**TASK STATEMENT:** Exactly the lines from the start of the data below through the line containing "Section CarMotion." must be returned, and no others.

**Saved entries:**
(** Turns the outcomes of the comparisons of the source into
    inequalities. *)
Ltac tests_to_props :=
  unfold JS.gtb, JS.geb in *;
  repeat match goal with
  | H : JS.ltb _ _ = true |- _ => apply (proj1 (ltb_lt _ _)) in H
  | H : JS.ltb _ _ = false |- _ => apply (proj1 (ltb_ge _ _)) in H
  | H : JS.leb _ _ = true |- _ => apply (proj1 (leb_le _ _)) in H
  | H : JS.leb _ _ = false |- _ => apply (proj1 (leb_gt _ _)) in H
  end.

Ltac absurd_flag :=
  match goal with
  | H : true = false |- _ => discriminate H
  | H : false = true |- _ => discriminate H
  end.

(** ** Cars on the road *)

Section CarMotion.

Import ProceduralCar.

Lemma gtb_le a b : (a >? b) = false <-> a <= b.
Proof. unfold JS.gtb. apply ltb_ge. Qed.

(** X15.  [startEvade] never sends a car off the road and never moves the car
    itself: when the lane of the car and its lateral target are within
    the road edges, so is the new target, the position is unchanged,
    and a car that starts to evade is sent away from the lane of the
    ambulance, or stays in its lane when the edge leaves no room. *)
Theorem startEvade_stays_on_the_road (ambulanceTargetLaneZ : Q) (c : t) :
  Spec.withinEdges c (initialZ c) ->
  Spec.withinEdges c (targetZ c) ->
  let c' := startEvade ambulanceTargetLaneZ c in
  Spec.withinEdges c' (targetZ c')
  /\ position c' = position c
  /\ (isEvading c = false -> isEvading c' = true ->
      (ambulanceTargetLaneZ <= initialZ c -> initialZ c <= targetZ c')
      /\ (initialZ c < ambulanceTargetLaneZ -> targetZ c' <= initialZ c)).
Proof.
  unfold Spec.withinEdges, Spec.roadEdgePositive, Spec.roadEdgeNegative.
  intros [Hi1 Hi2] [Ht1 Ht2]. cbv zeta. unfold startEvade.
  destruct (isEvading c) eqn:He; cbn [andb].
  - destruct (negb (targetZ c =? initialZ c));
      [repeat split; intros; try assumption; try reflexivity; try absurd_flag|].
    cbn [initialZ carWidth position set_isEvading].
    destruct (JS.abs _ <? _); [|cbn; repeat split; intros; try assumption; try reflexivity; try absurd_flag].
    destruct (ambulanceTargetLaneZ <=? initialZ c);
      cbn [targetZ set_targetZ];
      match goal with |- context [if ?b then _ else _] =>
        destruct b eqn:Hclamp end;
      cbn; unfold Config.carEvadeShiftZ in *; tests_to_props;
      repeat split; intros; try reflexivity; try absurd_flag;
      constant_divisions; lra.
  - cbn [initialZ carWidth position set_isEvading].
    destruct (JS.abs _ <? _); [|cbn; repeat split; intros; try assumption; try reflexivity; try absurd_flag].
    destruct (ambulanceTargetLaneZ <=? initialZ c) eqn:Hside;
      cbn [targetZ set_targetZ];
      match goal with |- context [if ?b then _ else _] =>
        destruct b eqn:Hclamp end;
      cbn; unfold Config.carEvadeShiftZ in *; tests_to_props;
      repeat split; intros; try reflexivity; constant_divisions; lra.
Qed.

Lemma startEvade_stays_on_the_road_witness :
  Spec.withinEdges Spec.evadingCar (targetZ Spec.evadingCar).
Proof.
  destruct (startEvade_stays_on_the_road (- (7 / 4))
              (Simulation.spawnCar (- (1)) (- (1)) 160 (1 / 10)))
    as [Hwithin _].
  - split; apply Qle_bool_iff; vm_compute; reflexivity.
  - split; apply Qle_bool_iff; vm_compute; reflexivity.
  - exact Hwithin.
Defined.

Ltac inner_test :=
  match goal with
  | |- context [if ?b then _ else _] =>
      lazymatch b with
      | context [if _ then _ else _] => fail
      | _ => destruct b eqn:?
      end
  end.

Ltac car_branches :=
  repeat (cbn [isStoppedForLight currentSpeed isEvading speed position
               targetZ initialZ length carWidth
               set_position set_isEvading set_targetZ set_currentSpeed
               set_isStoppedForLight set_x set_z negb andb orb
               Vector3.x Vector3.y Vector3.z] in *;
          try inner_test).

Section Frames.

Context `{Three}.

Lemma update_onTheRoad (deltaTime : Q) (c : t) :
  0 <= deltaTime -> Spec.onTheRoad c -> Spec.onTheRoad (update deltaTime c).
Proof.
  intros Hdt Hc. unfold update. cbv zeta.
  match goal with
  | |- context [if negb (isStoppedForLight c) || isEvading c then ?a else c] =>
      set (c1 := if negb (isStoppedForLight c) || isEvading c then a else c)
  end.
  assert (K1 : length c1 = length c /\ currentSpeed c1 = currentSpeed c
               /\ (Vector3.x (position c1)
                   = Vector3.x (position c) + currentSpeed c * deltaTime * 60
                   \/ Vector3.x (position c1) = Vector3.x (position c))).
  { subst c1. destruct (negb (isStoppedForLight c) || isEvading c); cbn; auto. }
  clearbody c1. destruct K1 as (L1 & V1 & X1).
  match goal with
  | |- context [if (currentSpeed c1 >? 0) && ?p then ?a else ?b] =>
      set (c2 := if (currentSpeed c1 >? 0) && p then a else b)
  end.
  assert (K2 : Spec.onTheRoad c2).
  { subst c2. unfold Spec.onTheRoad, Spec.carExtentX in *.
    rewrite L1, V1. 
    assert (Hpos : 0 < currentSpeed c -> 0 <= currentSpeed c * deltaTime * 60)
      by (intros Hv; apply Qmult_le_0_compat; [apply Qmult_le_0_compat|];
          lra).
    assert (Hneg : currentSpeed c < 0 -> currentSpeed c * deltaTime * 60 <= 0).
    { intros Hv.
      assert (0 <= (- currentSpeed c) * deltaTime * 60)
        by (apply Qmult_le_0_compat; [apply Qmult_le_0_compat|]; lra).
      lra. }
    assert (Hzero : currentSpeed c == 0 ->
                    currentSpeed c * deltaTime * 60 == 0)
      by (intros Hv; rewrite Hv; ring).
    assert (Hcases : 0 < currentSpeed c \/ currentSpeed c < 0
                     \/ currentSpeed c == 0) by lra.
    destruct Hc as [Hc1 Hc2].
    destruct (currentSpeed c >? 0) eqn:Hv1, (currentSpeed c <? 0) eqn:Hv2;
      cbn [andb];
      repeat inner_test;
      cbn [position length set_x set_position Vector3.x];
      rewrite ?L1; tests_to_props;
      destruct X1 as [X1|X1];
      repeat match goal with
      | G : context [Vector3.x (position c1)] |- _ =>
          lazymatch G with X1 => fail | _ => rewrite X1 in G end
      end;
      rewrite ?X1;
      destruct Hcases as [Hv|[Hv|Hv]];
      try specialize (Hpos Hv); try specialize (Hneg Hv);
      try specialize (Hzero Hv); split; lra. }
  clearbody c2.
  match goal with |- Spec.onTheRoad ?t =>
    assert (K : Spec.samePlace c2 t)
      by (unfold Spec.samePlace; car_branches; split; reflexivity);
    destruct K as [Kx Kl]
  end.
  unfold Spec.onTheRoad, Spec.carExtentX in *. rewrite Kx, Kl. exact K2.
Qed.

Lemma checkAndHandleTrafficLight_samePlace (junctionCenter : option Vector3.t)
    (trafficLight : option TrafficLight.t) (needsWay : bool) (c : t) :
  Spec.samePlace c
    (checkAndHandleTrafficLight junctionCenter trafficLight needsWay c).
Proof.
  unfold Spec.samePlace, checkAndHandleTrafficLight.
  destruct junctionCenter as [center|], trafficLight as [light|];
    try destruct (TrafficLight.currentState light);
    cbv zeta; car_branches; split; reflexivity.
Qed.

Lemma reactToAmbulance_samePlace (ambulancePos : option Vector3.t)
    (laneZ : Q) (needsWay : bool) (c : t) :
  Spec.samePlace c (Simulation.reactToAmbulance ambulancePos laneZ needsWay c).
Proof.
  unfold Spec.samePlace, Simulation.reactToAmbulance, startEvade, stopEvade.
  destruct ambulancePos as [pos|]; cbv zeta; car_branches; split; reflexivity.
Qed.

Lemma carTick_onTheRoad (deltaTime : Q) (ambulance : option Ambulance.t)
    (junctions : list Simulation.Junction) (c : t) :
  0 <= deltaTime -> Spec.onTheRoad c ->
  Spec.onTheRoad (Simulation.carTick deltaTime ambulance junctions c).
Proof.
  intros Hdt Hc. unfold Simulation.carTick. cbv zeta.
  match goal with |- Spec.onTheRoad (Simulation.reactToAmbulance ?p ?z ?n ?x) =>
    destruct (reactToAmbulance_samePlace p z n x) as [Kx Kl];
    assert (Hx : Spec.onTheRoad x)
  end.
  { apply update_onTheRoad; [exact Hdt|].
    destruct (Simulation.findRelevantLight c junctions) as [[j light]|];
      [|exact Hc].
    match goal with |- Spec.onTheRoad (checkAndHandleTrafficLight ?a ?b ?n c) =>
      destruct (checkAndHandleTrafficLight_samePlace a b n c) as [Cx Cl]
    end.
    unfold Spec.onTheRoad, Spec.carExtentX in *. rewrite Cx, Cl. exact Hc. }
  unfold Spec.onTheRoad, Spec.carExtentX in *. rewrite Kx, Kl. exact Hx.
Qed.

(** X16.  Cars never leave the stretch of road on which they wrap around: in
    a frame whose clock delta is not negative, every car that is within
    half the length of the road layout plus twice its own length of the
    middle of the layout is so again after the frame, whatever the
    lights and the ambulance do. *)
Theorem cars_stay_on_the_road (clockDelta : Q) (s : Simulation.t) :
  0 <= clockDelta ->
  Forall Spec.onTheRoad (Simulation.proceduralCars s) ->
  Forall Spec.onTheRoad (Simulation.proceduralCars (Simulation.animate clockDelta s)).
Proof.
  intros Hdelta Hcars.
  assert (Hdt : 0 <= Qmin clockDelta (5 / 100))
    by (apply Q.min_glb; [exact Hdelta | apply Qle_bool_iff; reflexivity]).
  unfold Simulation.animate.
  destruct (Simulation.ambulance s) as [amb|];
    [destruct (Ambulance.hasFadedOut _)|];
    cbn [Simulation.proceduralCars]; unfold Simulation.updateCarLogic;
    apply Forall_map; (eapply Forall_impl; [exact Hcars|]);
    intros c; apply carTick_onTheRoad; exact Hdt.
Qed.


Lemma update_isStoppedForLight (deltaTime : Q) (c : t) :
  isStoppedForLight (update deltaTime c) = isStoppedForLight c.
Proof. unfold update. cbv zeta. car_branches; reflexivity. Qed.

Lemma reactToAmbulance_never_stops (ambulancePos : option Vector3.t)
    (laneZ : Q) (needsWay : bool) (c : t) :
  isStoppedForLight c = false ->
  isStoppedForLight (Simulation.reactToAmbulance ambulancePos laneZ needsWay c)
  = false.
Proof.
  intros Hc.
  unfold Simulation.reactToAmbulance, startEvade, stopEvade.
  destruct ambulancePos as [pos|]; cbv zeta; car_branches;
    try reflexivity; try congruence.
Qed.

Lemma checkAndHandleTrafficLight_stops_at_red (center : Vector3.t)
    (light : TrafficLight.t) (needsWay : bool) (c : t) :
  isStoppedForLight c = false ->
  isStoppedForLight (checkAndHandleTrafficLight (Some center) (Some light)
                       needsWay c) = true ->
  (TrafficLight.currentState light = TrafficLight.RED
   \/ TrafficLight.currentState light = TrafficLight.YELLOW)
  /\ isEvading c = false
  /\ 0 < Spec.distanceAhead c center
  /\ Spec.distanceAhead c center
     < Config.carStopDistanceToJunction + length c / 2.
Proof.
  intros Hc. unfold checkAndHandleTrafficLight, Spec.distanceAhead.
  destruct (TrafficLight.currentState light) eqn:Hlight;
    cbv zeta; car_branches; try congruence; intros _;
    repeat match goal with
    | G : _ && _ = true |- _ => apply andb_prop in G as [? ?]
    end;
    tests_to_props;
    repeat split; auto;
    try match goal with
    | G : negb (isEvading c) = true |- _ =>
        destruct (isEvading c); [discriminate G | reflexivity]
    end.
Qed.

**WRITTEN SOLUTION:**
(** Turns the outcomes of the comparisons of the source into
    inequalities. *)
Ltac tests_to_props :=
  unfold JS.gtb, JS.geb in *;
  repeat match goal with
  | H : JS.ltb _ _ = true |- _ => apply (proj1 (ltb_lt _ _)) in H
  | H : JS.ltb _ _ = false |- _ => apply (proj1 (ltb_ge _ _)) in H
  | H : JS.leb _ _ = true |- _ => apply (proj1 (leb_le _ _)) in H
  | H : JS.leb _ _ = false |- _ => apply (proj1 (leb_gt _ _)) in H
  end.

Ltac absurd_flag :=
  match goal with
  | H : true = false |- _ => discriminate H
  | H : false = true |- _ => discriminate H
  end.

(** ** Cars on the road *)

Section CarMotion.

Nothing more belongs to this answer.